Coffee Space – Coffee Space

Database Concept Update

A few days ago I mentioned the intention to flesh out a micro database library as part of my single file header libraries, a project to build small and simple Unix libraries for doing simple tasks really well.

I spent about a day coding some stuff and got something working - but it’s not nearly at a point where I would trust it or want to use it!

Features

It has the following features currently:

Put multiple records on disk.
Read multiple records from disk.
Search for records on disk.
Delete records on disk.

If it wasn’t for some performance issues, it would actually be reasonably serviceable!

Initial Interface

0001   /**
0002    * udatabase_shash() Convert a string to a hash.
0003    * Source: http://www.cse.yorku.ca/~oz/hash.html
0004    * @param s The NULL terminated string to be hashed.
0005    * @return The hashed number.
0006    **/
0007   __uint128_t udatabase_shash(char* s);
0008 
0009   /**
0010    * udatabase_sfind() Find a character in a NULL terminated string.
0011    * @param a The string to be searched.
0012    * @param c The character to be located.
0013    * @return Pointer to the character, otherwise the end of the string.
0014    **/
0015   char* udatabase_sfind(char* a, char c);
0016 
0017   /**
0018    * udatabase_scmp() Compare two NULL terminated strings, checking if equal.
0019    * @param a The first string to be checked.
0020    * @param b The substring to be checked that is NULL terminated.
0021    * @param c Treat as a NULL character in string a.
0022    * @return A pointer to the end of the match if equal, otherwise NULL.
0023    **/
0024   char* udatabase_scmp(char* a, char* b, char c);
0025 
0026   /**
0027    * udatabase_search() Search for an entry in the database given a key.
0028    * @param k A NULL terminated key string value to be searched for.
0029    * @param off Offset to begin the search.
0030    * @return The offset into the database and setup fseek(), otherwise -1.
0031    **/
0032   long int udatabase_search(char* k, long int off);
0033 
0034   /**
0035    * udatabase_get() Get the data stored at the location if it exists.
0036    * @param k A NULL terminated key string value to be searched for.
0037    * @return The malloc'd value associated with the key, otherwise NULL.
0038    **/
0039   char* udatabase_get(char* k);
0040 
0041   /**
0042    * udatabase_put() Store value using key.
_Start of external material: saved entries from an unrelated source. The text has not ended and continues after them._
(* ===== verification/Crypto.v ===== *)
(** * Hashes, encodings and AES ([src/utils/crypto_aes.go] and the wrappers of
    [src/utils/common.go])

    A byte slice is a string of bytes.  The digests, the block cipher in CBC mode and
    the base-64 codec belong to Go's library: they are the operations of the class
    [crypto_lib], with what their documentation promises in [crypto_laws].  A MAC
    is taken as a function of the text and the key, nothing more. *)

From Stdlib Require Import Ascii.
From S2P Require Import Prelude GoStrings.

#[local] Open Scope string_scope.
#[local] Open Scope Z_scope.

Class crypto_lib := {
  md5_sum : string -> string;
  sha256_mac : string -> string -> string;      (* the text, the key *)
  sha512_mac : string -> string -> string;
  cbc_encrypt : string -> string -> string -> string;   (* key, initial vector, blocks *)
  cbc_decrypt : string -> string -> string -> string;
  b64_encode : string -> string;
  b64_decode : string -> option string
}.

Class crypto_laws (C : crypto_lib) := {
  md5_length : forall s, String.length (md5_sum s) = 16%nat;
  cbc_length : forall k iv p, String.length (cbc_encrypt k iv p) = String.length p;
  cbc_inverse : forall k iv p, (String.length p mod 16 = 0)%nat -> cbc_decrypt k iv (cbc_encrypt k iv p) = p;
  b64_inverse : forall s, b64_decode (b64_encode s) = Some s;
  b64_nonempty : forall s, s <> "" -> b64_encode s <> "";
  b64_no_dot : forall s, all_bytes (not_byte "."%char) (b64_encode s) = true
}.

(** [hex.EncodeToString]. *)
Definition hex_digit (z : Z) : ascii := ascii_of_Z (if z <? 10 then 48 + z else 87 + z).

Fixpoint hex (s : string) : string :=
  match s with
  | "" => ""
  | String c s => String (hex_digit (byte_val c / 16)) (String (hex_digit (byte_val c mod 16)) (hex s))
  end.

Lemma hex_length s : String.length (hex s) = (2 * String.length s)%nat.
Proof. induction s as [|c s IH]; [done|]. cbn [hex String.length]. rewrite IH. lia. Qed.

Section Crypto.
Context `{C : crypto_lib}.

Definition Base64Encode (s : string) : string := if slen s =? 0 then "" else b64_encode s.

(** A nil slice and an empty one are told apart by no caller. *)
Definition Base64Decode (s : string) : string :=
  if slen s =? 0 then "" else match b64_decode s with Some r => r | None => "" end.

Definition MD5 (s : string) : string := hex (md5_sum s).
Definition HMAC_SHA256 (data key : string) (useBase64 : bool) : string :=
  if useBase64 then Base64Encode (sha256_mac data key) else hex (sha256_mac data key).
Definition HMAC_SHA512 (data key : string) (useBase64 : bool) : string :=
  if useBase64 then Base64Encode (sha512_mac data key) else hex (sha512_mac data key).

(** The 16 random bytes of [RandStr2(16)], or [None] when there are none. *)
Definition RandStr2 (r : option string) : string := match r with Some b => hex b | None => "" end.

(** ** AES *)

Definition keyLen32 : Z := 32.
Definition blockSize : nat := 16.

Definition PKCS7Padding (s : string) : string :=
  let padding := (blockSize - String.length s mod blockSize)%nat in
  s +:+ String.string_of_list_ascii (repeat (ascii_of_Z (Z.of_nat padding)) padding).

(** The last byte of a text. *)
Fixpoint last_byte (s : string) : option ascii :=
  match s with
  | "" => None
  | String c "" => Some c
  | String _ s => last_byte s
  end.

(** [None] is a nil slice. *)
Definition PKCS7UnPadding (s : string) : option string :=
  match last_byte s with
  | None => None
  | Some c =>
      let length := slen s in
      if length - byte_val c <=? 0 then None
      else Some (String.substring 0 (Z.to_nat (length - byte_val c)) s)
  end.

Definition GetAesKey (key : string) : string := MD5 key.
Definition GetAesIV {E} (iv : string) : outcome E string := slice (MD5 iv) 0 16.

(** [aes.NewCipher] takes keys of 16, 24 and 32 bytes. *)
Definition new_cipher (key : string) : outcome string unit :=
  if (slen key =? 16) || (slen key =? 24) || (slen key =? 32) then Ok tt else Err "crypto/aes: invalid key size".

(** [CryptBlocks] of a mode takes whole blocks only. *)
Definition crypt_blocks (f : string -> string) (s : string) : outcome string string :=
  if (String.length s mod blockSize =? 0)%nat then Ok (f s) else Panic "crypto/cipher: input not full blocks".

Definition AesEncrypt2 (r : option string) (plantText key : string) : outcome string string :=
  match new_cipher (GetAesKey key) with
  | Ok _ =>
      let iv := RandStr2 r in
      let plantText := PKCS7Padding plantText in
      let* v := GetAesIV iv in
      let* ciphertext := crypt_blocks (cbc_encrypt (GetAesKey key) v) plantText in
      Ok (Base64Encode (iv +:+ ciphertext))
  | _ => Ok ""
  end.

Definition AesDecrypt2 (msg key : string) : outcome string string :=
  let* _ := new_cipher (GetAesKey key) in
  let bs := Base64Decode msg in
  if slen bs <=? keyLen32 then Err "msg bs invalid"
  else
    let* iv := slice bs 0 keyLen32 in
    let* ciphertext := slice bs keyLen32 (slen bs) in
    let* v := GetAesIV iv in
    let* plantText := crypt_blocks (cbc_decrypt (GetAesKey key) v) ciphertext in
    match PKCS7UnPadding plantText with
    | None => Err "unPadding data failed"
    | Some t => Ok t
    end.
End Crypto.

(** ** Lemmas *)

Definition repeat_str (c : ascii) (n : nat) : string := String.string_of_list_ascii (repeat c n).

Lemma repeat_str_length c n : String.length (repeat_str c n) = n.
Proof. unfold repeat_str. induction n as [|n IH]; cbn; [done|]. by rewrite IH. Qed.

Lemma last_byte_cons c s : s <> "" -> last_byte (String c s) = last_byte s.
Proof. by destruct s. Qed.

Lemma last_byte_repeat s c n : last_byte (s +:+ repeat_str c (S n)) = Some c.
Proof.
  induction s as [|d s IH].
  - induction n as [|n IH]; [done|]. change (last_byte (String c (repeat_str c (S n))) = Some c). by rewrite last_byte_cons.
  - change (last_byte (String d (s +:+ repeat_str c (S n))) = Some c). rewrite last_byte_cons; [done|]. by destruct s.
Qed.

Section Laws.
Context `{C : crypto_lib} {L : crypto_laws C}.

Lemma new_cipher_ok key : new_cipher (GetAesKey key) = Ok tt.
Proof.
  unfold new_cipher, GetAesKey, MD5, slen. rewrite hex_length, md5_length. done.
Qed.

Lemma GetAesIV_ok {E} iv : exists v, GetAesIV (E := E) iv = Ok v.
Proof.
  unfold GetAesIV, slice, MD5. unfold slen at 1. rewrite hex_length, md5_length. cbn. by eexists.
Qed.

Lemma padding_range s : (1 <= blockSize - String.length s mod blockSize <= 16)%nat.
Proof. unfold blockSize. pose proof (Nat.mod_upper_bound (String.length s) 16). lia. Qed.

Lemma padded_length s : (String.length (PKCS7Padding s) mod 16 = 0)%nat.
Proof.
  unfold PKCS7Padding. fold (repeat_str (ascii_of_Z (Z.of_nat (blockSize - String.length s mod blockSize)%nat)) (blockSize - String.length s mod blockSize)).
  rewrite length_app_str, repeat_str_length. unfold blockSize.
  pose proof (Nat.div_mod_eq (String.length s) 16) as Hd. pose proof (Nat.mod_upper_bound (String.length s) 16 ltac:(lia)).
  replace (String.length s + (16 - String.length s mod 16))%nat with ((String.length s / 16 + 1) * 16)%nat by lia.
  apply Nat.Div0.mod_mul.
Qed.

(** Padding is taken off again, except when the text is empty. *)
Lemma unpad_pad s : PKCS7UnPadding (PKCS7Padding s) = if slen s =? 0 then None else Some s.
Proof.
  pose proof (padding_range s) as Hr. unfold PKCS7Padding.
  set (n := (blockSize - String.length s mod blockSize)%nat) in *.
  fold (repeat_str (ascii_of_Z (Z.of_nat n)) n).
  destruct n as [|m] eqn:En; [lia|]. unfold PKCS7UnPadding. rewrite last_byte_repeat, byte_val_ascii by lia.
  rewrite slen_app.
  replace (slen (repeat_str (ascii_of_Z (Z.of_nat (S m))) (S m))) with (Z.of_nat (S m)) by (unfold slen; by rewrite repeat_str_length).
  replace (slen s + Z.of_nat (S m) - Z.of_nat (S m)) with (slen s) by lia.
  assert (0 <= slen s) by (unfold slen; lia).
  destruct (Z.eqb_spec (slen s) 0) as [->|Hne]; [done|]. replace (slen s <=? 0) with false by (symmetry; apply Z.leb_gt; lia).
  f_equal. unfold slen. rewrite Nat2Z.id. apply substring_prefix.
Qed.
End Laws.

(** The decryption of an encryption. *)
Lemma decrypt_encrypt `{C : crypto_lib, !crypto_laws C} bytes text key :
  String.length bytes = 16%nat ->
  exists msg, AesEncrypt2 (Some bytes) text key = Ok msg /\
    AesDecrypt2 msg key = if slen text =? 0 then Err "unPadding data failed" else Ok text.
Proof.
  intros Hb. unfold AesEncrypt2. rewrite new_cipher_ok. cbn [RandStr2].
  destruct (GetAesIV_ok (E := string) (hex bytes)) as [v Hv]. rewrite Hv. cbn [bind_outcome].
  unfold crypt_blocks at 1. unfold blockSize at 1. rewrite padded_length. cbn [Nat.eqb bind_outcome].
  set (ct := cbc_encrypt (GetAesKey key) v (PKCS7Padding text)). eexists. split; [reflexivity|].
  assert (slen (hex bytes) = 32) as Hiv by (unfold slen; rewrite hex_length, Hb; done).
  assert (1 <= slen ct) as Hct.
  { unfold slen, ct. rewrite cbc_length. unfold PKCS7Padding. rewrite length_app_str.
    fold (repeat_str (ascii_of_Z (Z.of_nat (blockSize - String.length text mod blockSize)%nat)) (blockSize - String.length text mod blockSize)).
    rewrite repeat_str_length. pose proof (padding_range text). lia. }
  unfold AesDecrypt2. rewrite new_cipher_ok. cbn [bind_outcome].
  assert (Base64Decode (Base64Encode (hex bytes +:+ ct)) = hex bytes +:+ ct) as ->.
  { unfold Base64Encode. rewrite slen_app, Hiv. replace (32 + slen ct =? 0) with false by (symmetry; apply Z.eqb_neq; lia).
    unfold Base64Decode. rewrite b64_inverse. case_match eqn:E; [|done]. z_bools.
    assert (b64_encode (hex bytes +:+ ct) = "") as Hn by (destruct (b64_encode _); [done|unfold slen in E; cbn in E; lia]).
    destruct (b64_nonempty (hex bytes +:+ ct)); [|done]. intros Hz. pose proof (f_equal slen Hz) as Hs.
    rewrite slen_app, Hiv in Hs. change (slen "") with 0 in Hs. lia. }
  rewrite slen_app, Hiv. unfold keyLen32. replace (32 + slen ct <=? 32) with false by (symmetry; apply Z.leb_gt; lia).
  rewrite <- Hiv at 1. rewrite slice_prefix. cbn [bind_outcome].
  rewrite <- Hiv at 1. rewrite <- Hiv at 1. rewrite <- slen_app, slice_suffix. cbn [bind_outcome]. rewrite Hv. cbn [bind_outcome].
  unfold crypt_blocks. unfold ct. rewrite cbc_length. unfold blockSize. rewrite padded_length. cbn [Nat.eqb bind_outcome].
  rewrite cbc_inverse by apply padded_length. rewrite unpad_pad. by destruct (slen text =? 0).
Qed.

(** C33: what [AesEncrypt2] makes of a text and a key, with any 16 random bytes,
    [AesDecrypt2] takes back to the text with the same key; the empty text is the
    only one that does not come back, with an error. *)
Theorem aes_round_trip `{C : crypto_lib, !crypto_laws C} bytes text key :
  String.length bytes = 16%nat ->
  exists msg, AesEncrypt2 (Some bytes) text key = Ok msg /\
    AesDecrypt2 msg key = if slen text =? 0 then Err "unPadding data failed" else Ok text.
Proof. apply decrypt_encrypt. Qed.

(** [AesDecrypt2] panics exactly on a text that decodes to more than 32 bytes and to
    a length that is not a number of blocks. *)
Theorem AesDecrypt2_panics `{C : crypto_lib, !crypto_laws C} msg key :
  is_panic (AesDecrypt2 msg key) =
  (32 <? slen (Base64Decode msg)) && negb (slen (Base64Decode msg) mod 16 =? 0).
Proof.
  unfold AesDecrypt2. rewrite new_cipher_ok. cbn [bind_outcome]. unfold keyLen32.
  set (bs := Base64Decode msg). destruct (Z.leb_spec (slen bs) 32) as [Hle|Hgt].
  { by replace (32 <? slen bs) with false by (symmetry; apply Z.ltb_ge; lia). }
  replace (32 <? slen bs) with true by (symmetry; apply Z.ltb_lt; lia). cbn [andb].
  unfold slice. replace ((0 <=? 0) && (0 <=? 32) && (32 <=? slen bs)) with true by (symmetry; rewrite !andb_true_iff, !Z.leb_le; lia).
  replace ((0 <=? 32) && (32 <=? slen bs) && (slen bs <=? slen bs)) with true by (symmetry; rewrite !andb_true_iff, !Z.leb_le; lia).
  cbn [bind_outcome]. match goal with |- context [GetAesIV ?i] => destruct (GetAesIV_ok (E := string) i) as [v ->] end.
  cbn [bind_outcome]. unfold crypt_blocks, blockSize.
  assert (forall s n m, (n + m <= String.length s)%nat -> String.length (String.substring n m s) = m) as Hsub.
  { induction s as [|c s IH]; intros n m Hnm; cbn in Hnm; [by destruct n, m; try lia|].
    destruct n as [|n]; [destruct m as [|m]; cbn; [done|]; rewrite (IH 0%nat m); lia|]. cbn. apply IH. lia. }
  rewrite Hsub by (unfold slen in *; lia).
  replace (slen bs mod 16 =? 0) with (Z.to_nat (slen bs - 32) mod 16 =? 0)%nat.
  - destruct (_ =? 0)%nat; cbn [bind_outcome negb is_panic]; [|done]. by case_match.
  - assert ((slen bs - 32) mod 16 = slen bs mod 16) as Hm.
    { replace (slen bs - 32) with (slen bs + (-2) * 16) by lia. apply Z.mod_add. lia. }
    pose proof (Nat2Z.inj_mod (Z.to_nat (slen bs - 32)) 16) as Hz. rewrite Z2Nat.id in Hz by lia. cbn [Z.of_nat Pos.of_succ_nat] in Hz.
    change (Z.of_nat 16) with 16 in Hz. rewrite Hm in Hz.
    destruct (Nat.eqb_spec (Z.to_nat (slen bs - 32) mod 16) 0), (Z.eqb_spec (slen bs mod 16) 0); lia.
Qed.

(** ** A library to compute with: no secrecy, but the laws hold *)

Definition hex_val (c : ascii) : Z := if byte_val c <? 58 then byte_val c - 48 else byte_val c - 87.

Fixpoint unhex (s : string) : option string :=
  match s with
  | "" => Some ""
  | String a (String b s) =>
      match unhex s with Some r => Some (String (ascii_of_Z (16 * hex_val a + hex_val b)) r) | None => None end
  | _ => None
  end.

Lemma hex_digit_value z : 0 <= z < 16 -> byte_val (hex_digit z) = if z <? 10 then 48 + z else 87 + z.
Proof. intros Hz. unfold hex_digit. apply byte_val_ascii. destruct (z <? 10) eqn:E; z_bools; lia. Qed.

Lemma hex_digit_val z : 0 <= z < 16 -> hex_val (hex_digit z) = z.
Proof.
  intros Hz. unfold hex_val. rewrite hex_digit_value by done.
  destruct (z <? 10) eqn:E; z_bools; case_match eqn:E2; z_bools; lia.
Qed.

Lemma byte_val_range c : 0 <= byte_val c < 256.
Proof. unfold byte_val. pose proof (N_ascii_bounded c). lia. Qed.

Lemma hex_digits_range c : 0 <= byte_val c / 16 < 16 /\ 0 <= byte_val c mod 16 < 16.
Proof.
  pose proof (byte_val_range c). split; [|apply Z.mod_pos_bound; lia].
  split; [apply Z.div_pos; lia|apply Z.div_lt_upper_bound; lia].
Qed.

Lemma unhex_hex s : unhex (hex s) = Some s.
Proof.
  induction s as [|c s IH]; [done|]. cbn [hex unhex]. rewrite IH. pose proof (hex_digits_range c) as [H1 H2].
  rewrite !hex_digit_val by done. do 2 f_equal. rewrite <- Z.div_mod by lia.
  unfold ascii_of_Z, byte_val. rewrite N2Z.id. apply ascii_N_embedding.
Qed.

Lemma hex_no_dot s : all_bytes (not_byte "."%char) (hex s) = true.
Proof.
  assert (forall z, 0 <= z < 16 -> not_byte "."%char (hex_digit z) = true) as Hd.
  { intros z Hz. unfold not_byte. apply negb_true_iff, Ascii.eqb_neq. intros E. pose proof (hex_digit_value z Hz) as Hv.
    rewrite <- E in Hv. change (byte_val "."%char) with 46 in Hv. destruct (z <? 10) eqn:E2; z_bools; lia. }
  induction s as [|c s IH]; [done|]. cbn [hex all_bytes]. pose proof (hex_digits_range c) as [H1 H2].
  by rewrite !Hd, IH.
Qed.

#[export] Instance toy_crypto : crypto_lib := {
  md5_sum _ := "0123456789abcdef";
  sha256_mac text key := text +:+ "/" +:+ key;
  sha512_mac text key := key +:+ "/" +:+ text;
  cbc_encrypt _ _ p := p;
  cbc_decrypt _ _ p := p;
  b64_encode := hex;
  b64_decode := unhex
}.

#[export] Instance toy_laws : crypto_laws toy_crypto.
Proof.
  constructor; try done; [exact unhex_hex| |exact hex_no_dot]. intros s Hs. by destruct s.
Qed.

Lemma aes_round_trip_witness :
  exists msg, AesEncrypt2 (Some "0123456789abcdef") "hello" "key" = Ok msg /\ AesDecrypt2 msg "key" = Ok "hello".
Proof. exact (aes_round_trip "0123456789abcdef" "hello" "key" eq_refl). Defined.

(** 33 bytes are not a number of blocks. *)
Lemma AesDecrypt2_panics_witness :
  is_panic (AesDecrypt2 (hex "0123456789abcdef0123456789abcdef!") "key") = true.
Proof. rewrite AesDecrypt2_panics. vm_compute. reflexivity. Defined.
No check if the key already exists.
0043    * @param k A NULL terminated key string to be used to insert a value.
0044    * @param v A string to be inserted into the database.
0045    * @param n The length of the string to be stored.
0046    * @return The success of the insertion.
0047    **/
0048   int udatabase_put(char* k, char* v, int n);
0049 
0050   /**
0051    * udatabase_close() Close the database and stop further operation.
0052    * @return The success of closing.
0053    **/
0054   int udatabase_close();
0055 
0056   /**
0057    * udatabase_init() Open a database for read/write operations.
0058    * @param filename The location of the database to be operated on.
0059    * @return Initialisation success result.
0060    **/
0061   int udatabase_init(char* filename);
0062 
0063   /**
0064    * udatabase_create() Create a database on disk and closes it.
0065    * @param filename The location of the database to be create.
0066    * @param width The width of each entry in the database (max 2^16).
0067    * @return Creation success result.
0068    **/
0069   int udatabase_create(char* filename, int width);
0070 
0071   /**
0072    * udatabase_compress() Compress the database to make use of deleted records.
0073    * @return 0 on success, otherwise -1 on error.
0074    **/
0075   int udatabase_compress();

A few points to note from the original design concept:

Hashing - I decided not to roll-my-own hash function, but instead use a well known one that has better qualities for hashing data.
__uint128_t - I decided to use __uint128_t to store hash values in - it’s the largest integer that is currently supported by a compiler. It means that in theory our integer calculations should be quite fast, but does lock us into 64-bit operating systems only. I may still look to change this. The use of explicitly set number of bits is very important though, as it means the database is accessed in a reliable way.
udatabase_shash() - It doesn’t make sense to be able to set the bits for the has function, we should just generate a large hash and use modulo to cut it down to size.
udatabase_search() - This new function finds the first instance of a given key and returns the raw offset in the database. As well as finding the location of records, this can be used as an exist() type function for checking whether a key is present. We will discuss this function later.
udatabase_put() - This function now excepts a length for the data. The importance is to allow larger than the set record length to be added to the database.
udatabase_compress() - This is a new function that will allow the database to be reduced in size, encase there is some deleted records. The implementer then is able to control when this operation is performed as it will create a small amount of downtime as disk space is saved. In some applications, saving disk space may not even be a requirement, therefore the operation does not need to be performed.

One thing I am not happy with is the fact that the internal database variables are accessible from the outside. I will at some point figure out a way to make these ‘private’ encase somebody attempts to use them as part of the library.

Read/Write Performance

I performed some initial benchmarks for putting data into the database, and got the following results:

Function	Records	ms	ms/record
`udatabase_put()`	128	57	0.445312
`udatabase_put()`	256	218	0.851562
`udatabase_put()`	512	1079	2.107422
`udatabase_put()`	1024	5000	4.882812
`udatabase_put()`	2048	21417	10.457520
`udatabase_put()`	4096	91334	22.298340

Instead of the $O(1)$ performance I wanted, instead we have $O(n)$ performance. This is because there is currently no caching, and when we initially perform the udatabase_put() function, it calls udatabase_search() which manually searched the database. As the database grows, so does the time to enter data.

Worst still is the total time, where we see something like $O(n^2)$ cost as the number of records increases. Obviously, something must be done!

My initial guess is that we can actually get these times to something like 0.001 ms per record with near $O(1)$ performance using a RAM-based cache system as mentioned in the concept article.

Future Intentions

I have the following future intentions:

Multiple record overwrite - Support overwriting large records, by first wiping the existing record and by writing a new record.
Database compress - Move entries into NULL positions.
Search hash mapping - Support fast look-up mapping to prevent entire database search. Currently there is an $O(n)$ put time (which is caused by searching for an existing key).

That’s all for now folks!